Stored data entries
+ + + + +

(* ===== verification/ByteBuf.v ===== *)
(** * Buffers of bytes

    Blocks of a disk and structures in them as lists of bytes: slices, copies into a
    buffer, and little-endian fields of 16 and 32 bits. *)

From stdpp Require Import base numbers list list_numbers option.
From S2P Require Import Prelude.

Local Open Scope Z_scope.

Implicit Types (l b : list Z) (off n i x : Z).

Abbreviation zlength l := (Z.of_nat (length l)).

(** [n] bytes at [off]; [memcpy] of [b] to [off]; [n] zero bytes. *)
Definition slice off n l : list Z := take (Z.to_nat n) (drop (Z.to_nat off) l).
Definition splice l off b : list Z := take (Z.to_nat off) l ++ b ++ drop (Z.to_nat off + length b) l.
Definition zeroes n : list Z := replicate (Z.to_nat n) 0.

Definition bytes l : Prop := Forall (λ x, 0 ≤ x < 2 ^ 8) l.

(** ** Slices *)

Lemma length_slice off n l : 0 ≤ off → 0 ≤ n → off + n ≤ zlength l → zlength (slice off n l) = n.
Proof. intros. unfold slice. rewrite length_take, length_drop. lia. Qed.

Lemma lookup_slice off n l (i : nat) : 0 ≤ off → slice off n l !! i = if decide (Z.of_nat i < n) then l !! (Z.to_nat off + i)%nat else None.
Proof.
  intros. unfold slice. case_decide.
  - rewrite lookup_take_lt by lia. by rewrite lookup_drop.
  - rewrite lookup_take_ge; [done|lia].
Qed.

Lemma slice_all n l : zlength l ≤ n → slice 0 n l = l.
Proof. intros. unfold slice. rewrite drop_0. apply take_ge. lia. Qed.

Lemma length_zeroes n : 0 ≤ n → zlength (zeroes n) = n.
Proof. intros. unfold zeroes. rewrite length_replicate. lia. Qed.

Lemma lookup_zeroes n (i : nat) : zeroes n !! i = if decide (Z.of_nat i < n) then Some 0 else None.
Proof.
  unfold zeroes. case_decide; [apply lookup_replicate_2; lia|]. apply lookup_ge_None. rewrite length_replicate. lia.
Qed.

Lemma bytes_zeroes n : bytes (zeroes n).
Proof. unfold bytes, zeroes. apply Forall_replicate. lia. Qed.

Lemma bytes_slice off n l : bytes l → bytes (slice off n l).
Proof. intros. unfold bytes, slice. by apply Forall_take, Forall_drop. Qed.

(** ** Copying into a buffer *)

Lemma length_splice l off b : 0 ≤ off → off + zlength b ≤ zlength l → length (splice l off b) = length l.
Proof. intros. unfold splice. rewrite !length_app, length_take, length_drop. lia. Qed.

Lemma lookup_splice l off b (i : nat) : 0 ≤ off → off + zlength b ≤ zlength l →
  splice l off b !! i = if decide (off ≤ Z.of_nat i < off + zlength b) then b !! (i - Z.to_nat off)%nat else l !! i.
Proof.
  intros. unfold splice. case_decide.
  - rewrite lookup_app_r by (rewrite length_take; lia). rewrite length_take. rewrite lookup_app_l by lia. f_equal. lia.
  - destruct (decide (Z.of_nat i < off)).
    + rewrite lookup_app_l by (rewrite length_take; lia). apply lookup_take_lt. lia.
    + rewrite lookup_app_r by (rewrite length_take; lia). rewrite length_take. rewrite lookup_app_r by lia. rewrite lookup_drop. f_equal. lia.
Qed.

Lemma bytes_splice l off b : bytes l → bytes b → bytes (splice l off b).
Proof. intros. unfold bytes, splice. by apply Forall_app_2; [apply Forall_take|apply Forall_app_2; [|apply Forall_drop]]. Qed.

Lemma slice_splice l off b : 0 ≤ off → off + zlength b ≤ zlength l → slice off (zlength b) (splice l off b) = b.
Proof.
  intros. apply list_eq. intros i. rewrite lookup_slice by done. case_decide.
  - rewrite lookup_splice by done. rewrite decide_True by lia. f_equal. lia.
  - symmetry. apply lookup_ge_None. lia.
Qed.

Lemma slice_splice_eq l off n b : zlength b = n → 0 ≤ off → off + n ≤ zlength l → slice off n (splice l off b) = b.
Proof. intros <-. apply slice_splice. Qed.

Lemma slice_splice_other l off b o n : 0 ≤ off → 0 ≤ o → off + zlength b ≤ zlength l → o + n ≤ off ∨ off + zlength b ≤ o →
  slice o n (splice l off b) = slice o n l.
Proof.
  intros. apply list_eq. intros i. rewrite !lookup_slice by done. case_decide; [|done]. rewrite lookup_splice by done. by rewrite decide_False by lia.
Qed.

(** A slice of what has been copied, or around it. *)
Lemma slice_slice o n o' n' l : 0 ≤ o → 0 ≤ o' → o' + n' ≤ n → slice o' n' (slice o n l) = slice (o + o') n' l.
Proof.
  intros. apply list_eq. intros i. rewrite !lookup_slice by lia. case_decide; [|done]. rewrite decide_True by lia. f_equal. lia.
Qed.

Lemma slice_splice_around l off b o n : 0 ≤ o → o ≤ off → off + zlength b ≤ o + n → o + n ≤ zlength l →
  slice o n (splice l off b) = splice (slice o n l) (off - o) b.
Proof.
  intros. assert (zlength (slice o n l) = n) as Hn by (apply length_slice; lia). apply list_eq. intros i.
  rewrite lookup_slice, !lookup_splice by lia. rewrite lookup_slice by lia. destruct (decide (Z.of_nat i < n)).
  - case_decide; [rewrite decide_True by lia; f_equal; lia|by rewrite decide_False by lia].
  - rewrite decide_False by lia. done.
Qed.

Lemma splice_all l b : length b = length l → splice l 0 b = b.
Proof. intros Hl. unfold splice. cbn. rewrite drop_ge by lia. by rewrite app_nil_r. Qed.

Lemma splice_slice l off n : 0 ≤ off → 0 ≤ n → off + n ≤ zlength l → splice l off (slice off n l) = l.
Proof.
  intros. assert (zlength (slice off n l) = n) as Hn by (apply length_slice; lia). apply list_eq. intros i. rewrite lookup_splice by lia.
  case_decide; [|done]. rewrite lookup_slice by lia. rewrite decide_True by lia. f_equal. lia.
Qed.

Lemma slice_app off n m l : 0 ≤ off → 0 ≤ n → 0 ≤ m → slice off n l ++ slice (off + n) m l = slice off (n + m) l.
Proof.
  intros. unfold slice. rewrite (Z2Nat.inj_add n m), (Z2Nat.inj_add off n) by lia. rewrite <-drop_drop. generalize (drop (Z.to_nat off) l) as k. intros k. rewrite <-(take_drop (Z.to_nat n) k) at 3.
  destruct (decide (Z.to_nat n ≤ length k)%nat).
  - rewrite take_app_ge by (rewrite length_take; lia). rewrite length_take. do 2 f_equal. lia.
  - rewrite (drop_ge k) by lia. rewrite take_nil, !app_nil_r, take_take. f_equal. lia.
Qed.

Lemma splice_app l off b1 b2 : 0 ≤ off → off + zlength b1 + zlength b2 ≤ zlength l →
  splice (splice l off b1) (off + zlength b1) b2 = splice l off (b1 ++ b2).
Proof.
  intros. assert (zlength (splice l off b1) = zlength l) as Hl by (rewrite length_splice; lia). apply list_eq. intros i.
  rewrite lookup_splice by lia. rewrite (lookup_splice _ _ (b1 ++ b2)) by (rewrite ?length_app; lia). rewrite (lookup_splice _ _ b1) by lia.
  rewrite length_app. destruct (decide (Z.of_nat i < off)); [by rewrite !decide_False by lia|].
  destruct (decide (Z.of_nat i < off + zlength b1)); [rewrite decide_False, !decide_True by lia; by rewrite lookup_app_l by lia|].
  destruct (decide (Z.of_nat i < off + zlength b1 + zlength b2)); [|by rewrite !decide_False by lia].
  rewrite !decide_True by lia. rewrite lookup_app_r by lia. f_equal. lia.
Qed.

Lemma splice_splice v o n p b : 0 ≤ o → 0 ≤ p → p + zlength b ≤ n → o + n ≤ zlength v → splice v o (splice (slice o n v) p b) = splice v (o + p) b.
Proof.
  intros. replace p with (o + p - o) at 1 by lia. rewrite <-slice_splice_around by lia. apply list_eq. intros i.
  assert (zlength (splice v (o + p) b) = zlength v) as Hl by (rewrite length_splice; lia).
  rewrite lookup_splice; rewrite ?length_slice; try lia. case_decide; [|by rewrite lookup_splice, decide_False by lia].
  rewrite lookup_slice by lia. rewrite decide_True by lia. f_equal. lia.
Qed.

Lemma slice_nil off l : slice off 0 l = [].
Proof. done. Qed.

Lemma splice_nil l off : 0 ≤ off → off ≤ zlength l → splice l off [] = l.
Proof. intros. unfold splice. cbn. rewrite Nat.add_0_r. apply take_drop. Qed.

(** ** Little-endian fields *)

Definition le16 x : list Z := Z_to_little_endian 2 8 x.
Definition le32 x : list Z := Z_to_little_endian 4 8 x.
Definition get8 l off : Z := little_endian_to_Z 8 (slice off 1 l).
Definition get16 l off : Z := little_endian_to_Z 8 (slice off 2 l).
Definition get32 l off : Z := little_endian_to_Z 8 (slice off 4 l).
Definition put8 l off x : list Z := splice l off [u8 x].
Definition put16 l off x : list Z := splice l off (le16 x).
Definition put32 l off x : list Z := splice l off (le32 x).

Lemma length_le16 x : length (le16 x) = 2%nat.
Proof. pose proof (length_Z_to_little_endian 2 8 x ltac:(lia)). unfold le16. lia. Qed.
Lemma length_le32 x : length (le32 x) = 4%nat.
Proof. pose proof (length_Z_to_little_endian 4 8 x ltac:(lia)). unfold le32. lia. Qed.
Lemma bytes_le16 x : bytes (le16 x).
Proof. apply Z_to_little_endian_bound; lia. Qed.
Lemma bytes_le32 x : bytes (le32 x).
Proof. apply Z_to_little_endian_bound; lia. Qed.

Lemma length_put16 l off x : 0 ≤ off → off + 2 ≤ zlength l → length (put16 l off x) = length l.
Proof. intros. apply length_splice; [done|]. by rewrite length_le16. Qed.
Lemma length_put32 l off x : 0 ≤ off → off + 4 ≤ zlength l → length (put32 l off x) = length l.
Proof. intros. apply length_splice; [done|]. by rewrite length_le32. Qed.
Lemma bytes_put16 l off x : bytes l → bytes (put16 l off x).
Proof. intros. apply bytes_splice; [done|apply bytes_le16]. Qed.
Lemma bytes_put32 l off x : bytes l → bytes (put32 l off x).
Proof. intros. apply bytes_splice; [done|apply bytes_le32]. Qed.

Lemma get16_range l off : bytes l → 0 ≤ get16 l off < 2 ^ 16.
Proof.
  intros Hl. pose proof (little_endian_to_Z_bound 8 (slice off 2 l) ltac:(lia) (bytes_slice off 2 l Hl)) as Hb.
  unfold get16. assert (length (slice off 2 l) ≤ 2)%nat by (unfold slice; rewrite length_take; lia).
  pose proof (Z.pow_le_mono_r 2 (zlength (slice off 2 l) * 8) 16 ltac:(lia) ltac:(lia)). lia.
Qed.

Lemma get32_range l off : bytes l → 0 ≤ get32 l off < 2 ^ 32.
Proof.
  intros Hl. pose proof (little_endian_to_Z_bound 8 (slice off 4 l) ltac:(lia) (bytes_slice off 4 l Hl)) as Hb.
  unfold get32. assert (length (slice off 4 l) ≤ 4)%nat by (unfold slice; rewrite length_take; lia).
  pose proof (Z.pow_le_mono_r 2 (zlength (slice off 4 l) * 8) 32 ltac:(lia) ltac:(lia)). lia.
Qed.

Lemma get16_put16 l off x : 0 ≤ off → off + 2 ≤ zlength l → get16 (put16 l off x) off = u16 x.
Proof.
  intros. unfold get16, put16. change 2 with (Z.of_nat 2) at 1. rewrite <-(length_le16 x). rewrite slice_splice by (rewrite ?length_le16; lia).
  unfold le16. rewrite little_endian_to_Z_to_little_endian by lia. done.
Qed.

Lemma get32_put32 l off x : 0 ≤ off → off + 4 ≤ zlength l → get32 (put32 l off x) off = u32 x.
Proof.
  intros. unfold get32, put32. change 4 with (Z.of_nat 4) at 1. rewrite <-(length_le32 x). rewrite slice_splice by (rewrite ?length_le32; lia).
  unfold le32. rewrite little_endian_to_Z_to_little_endian by lia. done.
Qed.

(** Fields that do not overlap. *)
Lemma get16_put16_other l off x o : 0 ≤ off → off + 2 ≤ zlength l → 0 ≤ o → o + 2 ≤ off ∨ off + 2 ≤ o → get16 (put16 l off x) o = get16 l o.
Proof. intros. unfold get16, put16. by rewrite slice_splice_other by (rewrite ?length_le16; lia). Qed.
Lemma get16_put32_other l off x o : 0 ≤ off → off + 4 ≤ zlength l → 0 ≤ o → o + 2 ≤ off ∨ off + 4 ≤ o → get16 (put32 l off x) o = get16 l o.
Proof. intros. unfold get16, put32. by rewrite slice_splice_other by (rewrite ?length_le32; lia). Qed.
Lemma get32_put16_other l off x o : 0 ≤ off → off + 2 ≤ zlength l → 0 ≤ o → o + 4 ≤ off ∨ off + 2 ≤ o → get32 (put16 l off x) o = get32 l o.
Proof. intros. unfold get32, put16. by rewrite slice_splice_other by (rewrite ?length_le16; lia). Qed.
Lemma get32_put32_other l off x o : 0 ≤ off → off + 4 ≤ zlength l → 0 ≤ o → o + 4 ≤ off ∨ off + 4 ≤ o → get32 (put32 l off x) o = get32 l o.
Proof. intros. unfold get32, put32. by rewrite slice_splice_other by (rewrite ?length_le32; lia). Qed.

(** A field of a slice. *)
Lemma get16_slice l o n off : 0 ≤ o → 0 ≤ off → off + 2 ≤ n → get16 (slice o n l) off = get16 l (o + off).
Proof. intros. unfold get16. by rewrite slice_slice by lia. Qed.
Lemma get32_slice l o n off : 0 ≤ o → 0 ≤ off → off + 4 ≤ n → get32 (slice o n l) off = get32 l (o + off).
Proof. intros. unfold get32. by rewrite slice_slice by lia. Qed.

Lemma get32_zeroes n off : 0 ≤ off → get32 (zeroes n) off = 0.
Proof.
  intros. unfold get32, slice, zeroes. rewrite drop_replicate, take_replicate. generalize (Z.to_nat 4 `min` (Z.to_nat n - Z.to_nat off))%nat as k.
  induction k as [|k IH]; [done|]. cbn [replicate little_endian_to_Z]. by rewrite IH.
Qed.

(** Fields hold numbers modulo their width, and the last write counts. *)
Lemma le32_u32 x : le32 (u32 x) = le32 x.
Proof.
  rewrite <-(Z_to_little_endian_to_Z 4 8 (le32 x)) at 1; [|by rewrite length_le32|lia|apply bytes_le32].
  unfold le32 at 2. rewrite little_endian_to_Z_to_little_endian by lia. done.
Qed.

Lemma splice_twice l off b1 b2 : length b1 = length b2 → 0 ≤ off → off + zlength b1 ≤ zlength l → splice (splice l off b1) off b2 = splice l off b2.
Proof.
  intros Hb Ho Hl. assert (zlength (splice l off b1) = zlength l) as Hs by (rewrite length_splice; lia). apply list_eq. intros i.
  rewrite !lookup_splice by lia. rewrite <-Hb. by case_decide.
Qed.

Lemma put32_twice l off x y : 0 ≤ off → off + 4 ≤ zlength l → put32 (put32 l off x) off y = put32 l off y.
Proof. intros. unfold put32. rewrite splice_twice; rewrite ?length_le32; lia || done. Qed.

Lemma bytes_app l1 l2 : bytes l1 → bytes l2 → bytes (l1 ++ l2).
Proof. apply Forall_app_2. Qed.

(** Bytes of a list of which a part is known. *)
Lemma slice_app_l n l1 l2 : zlength l1 = n → slice 0 n (l1 ++ l2) = l1.
Proof. intros <-. unfold slice. rewrite drop_0, Nat2Z.id. apply take_app_length. Qed.
Lemma slice_app_r off n l1 l2 : zlength l1 ≤ off → 0 ≤ off → slice off n (l1 ++ l2) = slice (off - zlength l1) n l2.
Proof. intros. unfold slice. rewrite drop_app_ge by lia. do 2 f_equal. lia. Qed.

Lemma get32_le32 x l : 0 ≤ x < 2 ^ 32 → get32 (le32 x ++ l) 0 = x.
Proof.
  intros. unfold get32. rewrite slice_app_l by (by rewrite length_le32). unfold le32. rewrite little_endian_to_Z_to_little_endian by lia. by rewrite Z.mod_small.
Qed.
Lemma get16_le16 x l : 0 ≤ x < 2 ^ 16 → get16 (le16 x ++ l) 0 = x.
Proof.
  intros. unfold get16. rewrite slice_app_l by (by rewrite length_le16). unfold le16. rewrite little_endian_to_Z_to_little_endian by lia. by rewrite Z.mod_small.
Qed.
Lemma get32_skip off l1 l2 : zlength l1 ≤ off → 0 ≤ off → get32 (l1 ++ l2) off = get32 l2 (off - zlength l1).
Proof. intros. unfold get32. by rewrite slice_app_r. Qed.
Lemma get16_skip off l1 l2 : zlength l1 ≤ off → 0 ≤ off → get16 (l1 ++ l2) off = get16 l2 (off - zlength l1).
Proof. intros. unfold get16. by rewrite slice_app_r. Qed.

Lemma put32_get32 l off : bytes l → 0 ≤ off → off + 4 ≤ zlength l → put32 l off (get32 l off) = l.
Proof.
  intros Hl Ho Hlen. unfold put32, get32, le32. rewrite Z_to_little_endian_to_Z; [by apply splice_slice; lia|rewrite length_slice; lia|lia|by apply bytes_slice].
Qed.

Lemma put32_u32 l off x : put32 l off (u32 x) = put32 l off x.
Proof. unfold put32. by rewrite le32_u32. Qed.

+ + + + +

_Problem to work on_
If a line comes after the one containing "From S2P Require Import Prelude.", leave it out; set down every line of the data before it, and that line itself, exactly.

_Your solution_
(* ===== verification/ByteBuf.v ===== *)
(** * Buffers of bytes

    Blocks of a disk and structures in them as lists of bytes: slices, copies into a
    buffer, and little-endian fields of 16 and 32 bits. *)

From stdpp Require Import base numbers list list_numbers option.
From S2P Require Import Prelude.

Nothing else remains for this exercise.